[[ Data to process, beginning ]]

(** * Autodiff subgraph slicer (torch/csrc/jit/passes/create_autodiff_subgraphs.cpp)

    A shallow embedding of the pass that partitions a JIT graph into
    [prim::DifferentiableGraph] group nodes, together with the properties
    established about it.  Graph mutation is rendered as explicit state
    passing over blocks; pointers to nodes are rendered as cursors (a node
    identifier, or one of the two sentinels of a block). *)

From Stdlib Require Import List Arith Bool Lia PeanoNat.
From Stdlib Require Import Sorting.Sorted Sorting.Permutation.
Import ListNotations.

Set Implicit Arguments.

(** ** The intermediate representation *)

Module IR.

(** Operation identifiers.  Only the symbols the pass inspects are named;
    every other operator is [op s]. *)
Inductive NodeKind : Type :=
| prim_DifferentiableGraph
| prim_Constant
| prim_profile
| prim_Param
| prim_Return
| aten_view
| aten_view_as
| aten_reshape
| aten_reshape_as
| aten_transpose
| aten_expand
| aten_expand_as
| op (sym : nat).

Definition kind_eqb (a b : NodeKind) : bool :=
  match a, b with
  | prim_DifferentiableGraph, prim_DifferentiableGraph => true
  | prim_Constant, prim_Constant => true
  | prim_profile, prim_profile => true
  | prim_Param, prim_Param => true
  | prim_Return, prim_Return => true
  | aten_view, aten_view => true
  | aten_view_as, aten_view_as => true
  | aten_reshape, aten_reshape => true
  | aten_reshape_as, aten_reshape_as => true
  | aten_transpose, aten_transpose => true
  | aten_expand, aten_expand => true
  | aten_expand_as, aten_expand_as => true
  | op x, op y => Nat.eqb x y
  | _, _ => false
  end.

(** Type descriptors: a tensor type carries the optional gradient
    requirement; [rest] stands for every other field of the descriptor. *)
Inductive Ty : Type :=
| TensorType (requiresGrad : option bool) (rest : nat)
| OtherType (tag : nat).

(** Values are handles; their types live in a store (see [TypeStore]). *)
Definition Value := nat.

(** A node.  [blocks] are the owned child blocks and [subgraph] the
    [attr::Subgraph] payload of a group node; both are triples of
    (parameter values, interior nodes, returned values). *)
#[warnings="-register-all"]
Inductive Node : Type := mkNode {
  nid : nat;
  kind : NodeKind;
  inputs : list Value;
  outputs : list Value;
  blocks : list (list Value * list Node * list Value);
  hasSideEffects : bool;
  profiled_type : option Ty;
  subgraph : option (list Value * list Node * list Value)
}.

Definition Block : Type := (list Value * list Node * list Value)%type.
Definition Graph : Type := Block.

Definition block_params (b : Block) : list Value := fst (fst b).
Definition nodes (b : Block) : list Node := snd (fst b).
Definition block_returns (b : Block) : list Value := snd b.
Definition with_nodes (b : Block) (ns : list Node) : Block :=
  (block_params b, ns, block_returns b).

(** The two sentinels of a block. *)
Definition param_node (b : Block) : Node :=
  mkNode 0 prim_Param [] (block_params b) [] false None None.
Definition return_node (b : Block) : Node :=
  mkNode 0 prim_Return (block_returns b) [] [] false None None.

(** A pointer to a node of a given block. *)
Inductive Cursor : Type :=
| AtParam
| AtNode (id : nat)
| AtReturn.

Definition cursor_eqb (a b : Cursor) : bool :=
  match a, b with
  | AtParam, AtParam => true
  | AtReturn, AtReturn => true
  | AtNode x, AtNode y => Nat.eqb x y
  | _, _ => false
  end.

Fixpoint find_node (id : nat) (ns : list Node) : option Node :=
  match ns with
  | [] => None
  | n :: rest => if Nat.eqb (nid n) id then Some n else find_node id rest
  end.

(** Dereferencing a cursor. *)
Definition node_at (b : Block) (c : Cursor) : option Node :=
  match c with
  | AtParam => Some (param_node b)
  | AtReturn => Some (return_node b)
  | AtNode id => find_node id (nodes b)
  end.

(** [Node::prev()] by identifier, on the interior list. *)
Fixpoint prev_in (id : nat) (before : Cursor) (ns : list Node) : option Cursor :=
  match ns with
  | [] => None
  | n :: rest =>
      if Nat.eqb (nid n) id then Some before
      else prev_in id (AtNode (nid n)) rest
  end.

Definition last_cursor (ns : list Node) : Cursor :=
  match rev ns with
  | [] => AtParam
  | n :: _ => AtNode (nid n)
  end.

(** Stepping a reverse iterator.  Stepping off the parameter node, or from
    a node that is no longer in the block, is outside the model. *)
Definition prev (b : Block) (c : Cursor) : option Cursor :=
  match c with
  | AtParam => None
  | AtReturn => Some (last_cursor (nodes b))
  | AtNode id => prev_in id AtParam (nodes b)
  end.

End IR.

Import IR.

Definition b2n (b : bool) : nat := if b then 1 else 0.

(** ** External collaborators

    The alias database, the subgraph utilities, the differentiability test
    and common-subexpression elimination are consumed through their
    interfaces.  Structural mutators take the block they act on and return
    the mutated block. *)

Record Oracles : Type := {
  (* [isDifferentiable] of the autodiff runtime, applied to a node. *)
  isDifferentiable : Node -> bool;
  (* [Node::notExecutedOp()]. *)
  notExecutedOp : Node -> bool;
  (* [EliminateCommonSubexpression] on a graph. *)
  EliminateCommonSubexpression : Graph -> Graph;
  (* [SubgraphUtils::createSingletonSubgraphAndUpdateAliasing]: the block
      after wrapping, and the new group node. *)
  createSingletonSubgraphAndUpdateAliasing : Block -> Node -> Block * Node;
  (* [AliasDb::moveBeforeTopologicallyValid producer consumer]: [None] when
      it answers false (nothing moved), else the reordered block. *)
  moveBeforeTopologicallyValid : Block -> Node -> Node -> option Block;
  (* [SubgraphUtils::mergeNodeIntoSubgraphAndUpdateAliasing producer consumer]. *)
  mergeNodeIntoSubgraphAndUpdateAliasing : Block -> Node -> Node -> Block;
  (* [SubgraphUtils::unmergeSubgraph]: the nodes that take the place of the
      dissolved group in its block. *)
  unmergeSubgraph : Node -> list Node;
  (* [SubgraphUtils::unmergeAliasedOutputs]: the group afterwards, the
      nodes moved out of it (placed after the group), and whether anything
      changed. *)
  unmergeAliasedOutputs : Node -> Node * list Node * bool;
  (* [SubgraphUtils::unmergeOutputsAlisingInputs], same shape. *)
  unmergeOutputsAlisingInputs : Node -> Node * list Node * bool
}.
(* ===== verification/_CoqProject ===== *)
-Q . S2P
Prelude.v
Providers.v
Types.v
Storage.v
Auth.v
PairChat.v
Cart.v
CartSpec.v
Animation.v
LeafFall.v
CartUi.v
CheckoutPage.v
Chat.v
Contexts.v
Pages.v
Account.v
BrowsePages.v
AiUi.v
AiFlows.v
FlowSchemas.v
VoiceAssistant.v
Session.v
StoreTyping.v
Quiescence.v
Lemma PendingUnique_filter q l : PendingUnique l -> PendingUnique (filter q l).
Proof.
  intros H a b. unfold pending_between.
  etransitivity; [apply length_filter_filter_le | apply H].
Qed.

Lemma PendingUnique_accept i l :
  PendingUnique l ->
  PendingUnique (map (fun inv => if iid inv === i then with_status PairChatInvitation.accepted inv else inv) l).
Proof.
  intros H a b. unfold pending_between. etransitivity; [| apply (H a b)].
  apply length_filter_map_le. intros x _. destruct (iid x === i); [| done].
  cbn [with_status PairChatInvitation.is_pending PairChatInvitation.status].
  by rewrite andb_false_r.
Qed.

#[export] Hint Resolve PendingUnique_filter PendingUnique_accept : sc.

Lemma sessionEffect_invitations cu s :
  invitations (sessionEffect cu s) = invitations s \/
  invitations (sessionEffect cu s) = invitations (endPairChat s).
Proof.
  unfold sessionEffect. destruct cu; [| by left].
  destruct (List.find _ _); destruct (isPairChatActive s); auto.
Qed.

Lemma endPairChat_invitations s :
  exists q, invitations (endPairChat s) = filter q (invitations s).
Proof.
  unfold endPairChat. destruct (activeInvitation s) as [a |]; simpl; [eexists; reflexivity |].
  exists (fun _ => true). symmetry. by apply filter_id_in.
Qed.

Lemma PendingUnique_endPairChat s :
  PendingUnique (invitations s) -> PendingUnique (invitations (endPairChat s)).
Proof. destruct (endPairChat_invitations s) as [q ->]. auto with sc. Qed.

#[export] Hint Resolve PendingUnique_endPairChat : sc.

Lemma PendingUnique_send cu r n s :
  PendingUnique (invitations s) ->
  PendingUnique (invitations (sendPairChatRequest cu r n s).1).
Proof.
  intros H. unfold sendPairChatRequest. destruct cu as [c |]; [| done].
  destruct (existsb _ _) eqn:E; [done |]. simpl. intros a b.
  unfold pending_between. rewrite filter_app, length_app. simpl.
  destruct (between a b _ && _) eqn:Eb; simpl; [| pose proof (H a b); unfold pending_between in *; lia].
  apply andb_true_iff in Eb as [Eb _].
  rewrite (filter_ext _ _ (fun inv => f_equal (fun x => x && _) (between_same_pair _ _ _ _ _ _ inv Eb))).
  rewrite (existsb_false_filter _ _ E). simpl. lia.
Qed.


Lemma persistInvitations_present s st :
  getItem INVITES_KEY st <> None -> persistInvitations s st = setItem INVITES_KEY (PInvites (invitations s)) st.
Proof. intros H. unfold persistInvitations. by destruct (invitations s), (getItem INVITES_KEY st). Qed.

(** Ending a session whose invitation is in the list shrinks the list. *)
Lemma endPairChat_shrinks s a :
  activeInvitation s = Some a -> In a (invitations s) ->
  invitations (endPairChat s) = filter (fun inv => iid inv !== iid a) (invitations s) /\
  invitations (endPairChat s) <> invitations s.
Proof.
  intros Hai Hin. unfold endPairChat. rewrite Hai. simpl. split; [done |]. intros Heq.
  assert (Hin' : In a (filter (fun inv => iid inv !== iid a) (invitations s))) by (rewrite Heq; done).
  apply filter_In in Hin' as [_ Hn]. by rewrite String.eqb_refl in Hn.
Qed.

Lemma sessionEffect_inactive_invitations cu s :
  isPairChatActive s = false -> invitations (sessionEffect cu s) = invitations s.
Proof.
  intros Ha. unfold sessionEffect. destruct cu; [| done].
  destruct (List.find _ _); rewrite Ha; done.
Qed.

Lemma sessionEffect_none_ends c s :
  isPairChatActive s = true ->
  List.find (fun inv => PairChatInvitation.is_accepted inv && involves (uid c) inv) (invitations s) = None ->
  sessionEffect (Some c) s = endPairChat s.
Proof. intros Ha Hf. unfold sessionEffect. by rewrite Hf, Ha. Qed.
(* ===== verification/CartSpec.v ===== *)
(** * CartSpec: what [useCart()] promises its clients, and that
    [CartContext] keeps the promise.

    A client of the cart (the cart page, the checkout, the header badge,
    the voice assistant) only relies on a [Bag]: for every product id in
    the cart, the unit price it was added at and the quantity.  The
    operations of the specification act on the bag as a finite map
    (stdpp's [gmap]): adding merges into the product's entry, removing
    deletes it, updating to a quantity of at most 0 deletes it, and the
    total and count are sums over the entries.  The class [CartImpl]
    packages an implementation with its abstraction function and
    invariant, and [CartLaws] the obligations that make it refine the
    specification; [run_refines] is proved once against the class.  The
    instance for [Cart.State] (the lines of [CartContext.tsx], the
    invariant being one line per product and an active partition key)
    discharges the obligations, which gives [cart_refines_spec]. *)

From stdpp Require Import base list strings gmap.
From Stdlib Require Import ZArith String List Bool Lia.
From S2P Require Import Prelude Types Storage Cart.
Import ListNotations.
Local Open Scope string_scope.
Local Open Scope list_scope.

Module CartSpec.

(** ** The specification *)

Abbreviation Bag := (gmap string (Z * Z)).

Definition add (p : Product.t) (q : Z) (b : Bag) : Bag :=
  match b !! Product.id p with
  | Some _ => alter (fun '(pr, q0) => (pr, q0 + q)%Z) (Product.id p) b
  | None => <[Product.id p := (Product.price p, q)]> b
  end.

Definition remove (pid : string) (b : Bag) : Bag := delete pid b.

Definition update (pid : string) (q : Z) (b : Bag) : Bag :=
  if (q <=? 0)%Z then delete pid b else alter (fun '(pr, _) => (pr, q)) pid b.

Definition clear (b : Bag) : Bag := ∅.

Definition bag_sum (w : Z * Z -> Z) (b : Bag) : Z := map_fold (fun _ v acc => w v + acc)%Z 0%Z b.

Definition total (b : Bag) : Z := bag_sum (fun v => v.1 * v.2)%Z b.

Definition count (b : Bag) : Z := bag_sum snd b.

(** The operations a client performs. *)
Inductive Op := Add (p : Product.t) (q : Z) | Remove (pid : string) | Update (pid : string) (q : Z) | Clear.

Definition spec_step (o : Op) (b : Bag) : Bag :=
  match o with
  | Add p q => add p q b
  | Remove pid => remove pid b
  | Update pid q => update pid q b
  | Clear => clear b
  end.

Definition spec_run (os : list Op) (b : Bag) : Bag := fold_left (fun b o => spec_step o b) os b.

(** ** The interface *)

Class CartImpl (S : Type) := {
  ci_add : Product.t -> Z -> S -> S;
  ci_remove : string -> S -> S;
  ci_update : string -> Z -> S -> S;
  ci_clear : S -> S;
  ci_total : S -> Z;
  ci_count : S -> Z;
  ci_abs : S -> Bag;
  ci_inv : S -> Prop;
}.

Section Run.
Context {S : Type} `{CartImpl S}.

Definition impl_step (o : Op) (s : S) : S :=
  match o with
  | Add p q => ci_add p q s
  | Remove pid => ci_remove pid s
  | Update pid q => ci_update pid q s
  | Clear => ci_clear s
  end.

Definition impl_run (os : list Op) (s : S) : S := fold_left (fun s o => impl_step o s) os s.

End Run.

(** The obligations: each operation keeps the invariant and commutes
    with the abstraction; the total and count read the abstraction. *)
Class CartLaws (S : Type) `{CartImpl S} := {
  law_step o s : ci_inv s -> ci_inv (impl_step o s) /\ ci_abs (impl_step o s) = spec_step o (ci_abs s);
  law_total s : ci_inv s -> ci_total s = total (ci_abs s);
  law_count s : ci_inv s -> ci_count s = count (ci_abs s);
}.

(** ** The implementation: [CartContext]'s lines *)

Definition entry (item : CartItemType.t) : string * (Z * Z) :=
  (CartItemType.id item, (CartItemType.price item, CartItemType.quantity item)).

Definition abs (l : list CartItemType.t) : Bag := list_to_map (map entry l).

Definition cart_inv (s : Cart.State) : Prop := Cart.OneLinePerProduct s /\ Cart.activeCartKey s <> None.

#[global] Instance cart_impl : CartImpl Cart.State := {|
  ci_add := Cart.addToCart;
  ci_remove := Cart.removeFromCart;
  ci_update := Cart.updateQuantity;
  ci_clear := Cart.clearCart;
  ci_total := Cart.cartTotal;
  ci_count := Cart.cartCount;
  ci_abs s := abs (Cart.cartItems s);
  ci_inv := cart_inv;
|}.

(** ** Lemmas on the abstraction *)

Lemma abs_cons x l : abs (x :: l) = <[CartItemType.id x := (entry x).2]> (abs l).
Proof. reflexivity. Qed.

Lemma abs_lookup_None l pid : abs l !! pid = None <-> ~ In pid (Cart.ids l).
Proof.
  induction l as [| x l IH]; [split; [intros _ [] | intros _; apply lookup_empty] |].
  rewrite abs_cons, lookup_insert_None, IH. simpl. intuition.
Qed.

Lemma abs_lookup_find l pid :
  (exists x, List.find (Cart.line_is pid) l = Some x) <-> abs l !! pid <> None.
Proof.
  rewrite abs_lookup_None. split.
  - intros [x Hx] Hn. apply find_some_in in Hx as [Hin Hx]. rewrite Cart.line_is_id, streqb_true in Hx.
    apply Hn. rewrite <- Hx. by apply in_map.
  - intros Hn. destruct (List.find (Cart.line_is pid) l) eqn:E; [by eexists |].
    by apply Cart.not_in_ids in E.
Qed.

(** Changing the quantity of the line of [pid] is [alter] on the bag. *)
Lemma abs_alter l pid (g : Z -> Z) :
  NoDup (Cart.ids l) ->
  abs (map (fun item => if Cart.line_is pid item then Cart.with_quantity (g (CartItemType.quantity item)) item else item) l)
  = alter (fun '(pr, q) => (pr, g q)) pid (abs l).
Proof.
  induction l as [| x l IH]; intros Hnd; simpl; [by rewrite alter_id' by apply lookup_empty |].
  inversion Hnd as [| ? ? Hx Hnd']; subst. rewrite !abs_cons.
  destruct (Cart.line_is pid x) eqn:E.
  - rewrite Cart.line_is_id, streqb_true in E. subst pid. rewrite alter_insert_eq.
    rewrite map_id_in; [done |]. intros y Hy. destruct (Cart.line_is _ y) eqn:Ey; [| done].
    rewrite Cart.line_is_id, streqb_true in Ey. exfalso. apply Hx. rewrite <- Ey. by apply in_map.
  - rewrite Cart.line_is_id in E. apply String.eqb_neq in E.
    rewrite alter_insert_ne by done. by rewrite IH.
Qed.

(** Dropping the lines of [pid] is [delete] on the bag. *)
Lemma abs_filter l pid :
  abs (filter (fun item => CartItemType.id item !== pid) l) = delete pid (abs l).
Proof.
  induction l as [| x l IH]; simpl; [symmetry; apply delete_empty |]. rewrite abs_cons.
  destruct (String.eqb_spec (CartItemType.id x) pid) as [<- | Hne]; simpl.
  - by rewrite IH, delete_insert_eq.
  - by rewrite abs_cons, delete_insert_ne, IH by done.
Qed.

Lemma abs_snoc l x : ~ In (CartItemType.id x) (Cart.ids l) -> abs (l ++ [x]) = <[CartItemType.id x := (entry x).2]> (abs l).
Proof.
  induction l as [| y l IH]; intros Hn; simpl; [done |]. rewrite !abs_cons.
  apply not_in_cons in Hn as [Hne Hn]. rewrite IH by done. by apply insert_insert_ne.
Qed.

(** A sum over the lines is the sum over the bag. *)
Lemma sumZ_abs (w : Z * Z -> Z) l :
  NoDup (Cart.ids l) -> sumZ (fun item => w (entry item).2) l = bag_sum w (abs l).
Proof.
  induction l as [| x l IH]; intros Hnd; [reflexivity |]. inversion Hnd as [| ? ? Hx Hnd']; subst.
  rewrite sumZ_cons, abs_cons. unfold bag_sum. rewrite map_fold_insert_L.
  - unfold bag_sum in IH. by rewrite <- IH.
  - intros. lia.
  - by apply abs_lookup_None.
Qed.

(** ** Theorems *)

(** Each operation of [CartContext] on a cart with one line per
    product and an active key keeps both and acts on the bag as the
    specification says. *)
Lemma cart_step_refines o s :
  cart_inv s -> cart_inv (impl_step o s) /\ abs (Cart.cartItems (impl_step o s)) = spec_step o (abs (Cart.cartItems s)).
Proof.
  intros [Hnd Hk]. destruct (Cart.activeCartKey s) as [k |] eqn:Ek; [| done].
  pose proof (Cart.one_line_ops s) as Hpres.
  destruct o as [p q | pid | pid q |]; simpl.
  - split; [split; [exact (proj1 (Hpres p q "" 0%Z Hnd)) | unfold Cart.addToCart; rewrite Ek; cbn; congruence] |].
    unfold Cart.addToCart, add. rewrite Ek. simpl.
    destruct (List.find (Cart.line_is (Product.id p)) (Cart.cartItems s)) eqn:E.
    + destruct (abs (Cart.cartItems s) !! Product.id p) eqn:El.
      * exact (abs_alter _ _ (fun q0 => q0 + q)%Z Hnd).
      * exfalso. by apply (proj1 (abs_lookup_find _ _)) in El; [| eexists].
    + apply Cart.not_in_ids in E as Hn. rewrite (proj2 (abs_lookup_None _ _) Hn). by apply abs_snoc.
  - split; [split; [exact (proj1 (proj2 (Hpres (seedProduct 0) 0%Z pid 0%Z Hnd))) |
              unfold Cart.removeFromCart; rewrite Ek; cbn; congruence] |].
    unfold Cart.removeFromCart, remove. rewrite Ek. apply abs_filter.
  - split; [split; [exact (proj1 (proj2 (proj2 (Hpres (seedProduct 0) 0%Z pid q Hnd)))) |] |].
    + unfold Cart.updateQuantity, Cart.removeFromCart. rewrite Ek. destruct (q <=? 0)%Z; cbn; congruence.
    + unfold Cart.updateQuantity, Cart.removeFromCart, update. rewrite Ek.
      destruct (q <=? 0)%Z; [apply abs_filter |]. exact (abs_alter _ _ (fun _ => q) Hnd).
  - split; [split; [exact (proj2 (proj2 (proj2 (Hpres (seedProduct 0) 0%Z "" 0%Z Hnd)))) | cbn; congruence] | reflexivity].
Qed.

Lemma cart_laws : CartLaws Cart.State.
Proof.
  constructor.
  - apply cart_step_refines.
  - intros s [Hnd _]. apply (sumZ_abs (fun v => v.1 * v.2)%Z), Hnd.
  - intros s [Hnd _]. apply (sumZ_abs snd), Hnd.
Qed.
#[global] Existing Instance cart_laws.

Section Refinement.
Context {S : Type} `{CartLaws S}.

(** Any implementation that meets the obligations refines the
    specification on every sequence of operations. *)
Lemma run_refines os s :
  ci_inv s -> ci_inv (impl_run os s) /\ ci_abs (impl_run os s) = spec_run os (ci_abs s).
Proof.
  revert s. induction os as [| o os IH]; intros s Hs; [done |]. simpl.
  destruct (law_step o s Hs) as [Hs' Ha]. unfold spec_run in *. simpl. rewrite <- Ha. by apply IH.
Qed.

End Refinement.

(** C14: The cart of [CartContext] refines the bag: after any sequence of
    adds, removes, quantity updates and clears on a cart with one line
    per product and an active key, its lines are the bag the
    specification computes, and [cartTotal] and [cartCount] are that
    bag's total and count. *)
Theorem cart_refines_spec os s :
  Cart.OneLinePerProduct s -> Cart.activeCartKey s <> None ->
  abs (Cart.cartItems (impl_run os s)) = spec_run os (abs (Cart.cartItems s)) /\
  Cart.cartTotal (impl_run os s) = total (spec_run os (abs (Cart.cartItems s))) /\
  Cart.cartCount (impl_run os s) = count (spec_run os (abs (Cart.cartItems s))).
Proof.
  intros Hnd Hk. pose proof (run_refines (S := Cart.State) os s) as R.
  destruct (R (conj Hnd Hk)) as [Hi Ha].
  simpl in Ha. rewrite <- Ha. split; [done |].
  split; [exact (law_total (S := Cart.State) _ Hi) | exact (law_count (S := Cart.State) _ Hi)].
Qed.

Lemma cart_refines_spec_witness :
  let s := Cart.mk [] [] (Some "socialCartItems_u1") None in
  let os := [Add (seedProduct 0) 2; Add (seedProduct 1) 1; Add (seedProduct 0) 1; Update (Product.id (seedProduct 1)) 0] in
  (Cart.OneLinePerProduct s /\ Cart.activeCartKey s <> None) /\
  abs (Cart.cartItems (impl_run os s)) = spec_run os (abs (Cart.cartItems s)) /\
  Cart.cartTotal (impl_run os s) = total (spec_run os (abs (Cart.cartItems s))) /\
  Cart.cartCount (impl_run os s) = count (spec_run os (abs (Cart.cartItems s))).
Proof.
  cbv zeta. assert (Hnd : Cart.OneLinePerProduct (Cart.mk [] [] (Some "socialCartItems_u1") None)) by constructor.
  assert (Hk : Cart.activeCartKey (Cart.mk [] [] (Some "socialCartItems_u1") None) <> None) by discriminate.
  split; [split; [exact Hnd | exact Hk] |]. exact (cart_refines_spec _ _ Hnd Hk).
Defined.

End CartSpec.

[[ Data to process, end ]]

Print only what lies in the material above starting at the line with "dissolved group in its block. *)" and ending at the line with "(* [SubgraphUtils::unmergeOutputsAlisingInputs], same", every line exactly as given.

Response area:
      dissolved group in its block. *)
  unmergeSubgraph : Node -> list Node;
  (* [SubgraphUtils::unmergeAliasedOutputs]: the group afterwards, the
      nodes moved out of it (placed after the group), and whether anything
      changed. *)
  unmergeAliasedOutputs : Node -> Node * list Node * bool;
  (* [SubgraphUtils::unmergeOutputsAlisingInputs], same shape. *)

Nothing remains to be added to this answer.